(* ===== verification/ApiTest.v ===== *)
(** * Tests of interfaces and their results

    [src/scheduler/internal/service/api_test_service.go] and
    [src/scheduler/internal/handler/api_test_handler.go] over [HttpTest],
    [Lab] and the permission service; the gRPC executor is a parameter.  The
    requests of [lab_request] are those on the routes of tests, results,
    certificates and protocol files. *)
From Stdlib Require Import Ascii.
From S2P Require Import Prelude Sql Text TaskHandler Webhook Proto HttpTest Lab.
From S2P Require Permission RsaUtil Crypto Users World.

Record GRPCRequestConfig : Type := mkGRPCRequestConfig {
  g_Address : string; g_Service : string; g_Method : string; g_RequestBody : string; g_Metadata : list KeyValue; g_TLSMode : string;
  CertificateID : option Z; ProtoFileID : option Z; UseReflection : bool; g_Timeout : Z;
}.
(** What decodes the stored texts, and what runs a test. *)
Record runner : Type := mkRunner {
  http_lib : lib;
  allow_private : bool;
  LookupIP : string → option (list IP);
  RoundTrip : http_request http_lib → answer;
  latency : Z;
  parse_http : string → option HTTPRequestConfig;
  parse_grpc : string → option GRPCRequestConfig;
  assertions_of : string → list AssertionConfig;          (** as far as they can be decoded *)
  marshal_assertions : list AssertionResult → string;
  grpc_Execute : GRPCRequestConfig → string → gmap string string → option Certificate → result string ApiTestResult;
  grpc_ConnectTest : GRPCRequestConfig → option Certificate → result string ApiTestResult;
}.
Definition CodeApiTestNotFound : Z := 18001.
Definition CodeApiTestExecuteFailed : Z := 18002.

+ + + + + + +

● **WORK REQUIRED**
Copy each line in the entries above where "GRPCRequestConfig" turns up.

● **OUTPUT OF THE EXERCISE**
Record GRPCRequestConfig : Type := mkGRPCRequestConfig {
  parse_grpc : string → option GRPCRequestConfig;
  grpc_Execute : GRPCRequestConfig → string → gmap string string → option Certificate → result string ApiTestResult;
  grpc_ConnectTest : GRPCRequestConfig → option Certificate → result string ApiTestResult;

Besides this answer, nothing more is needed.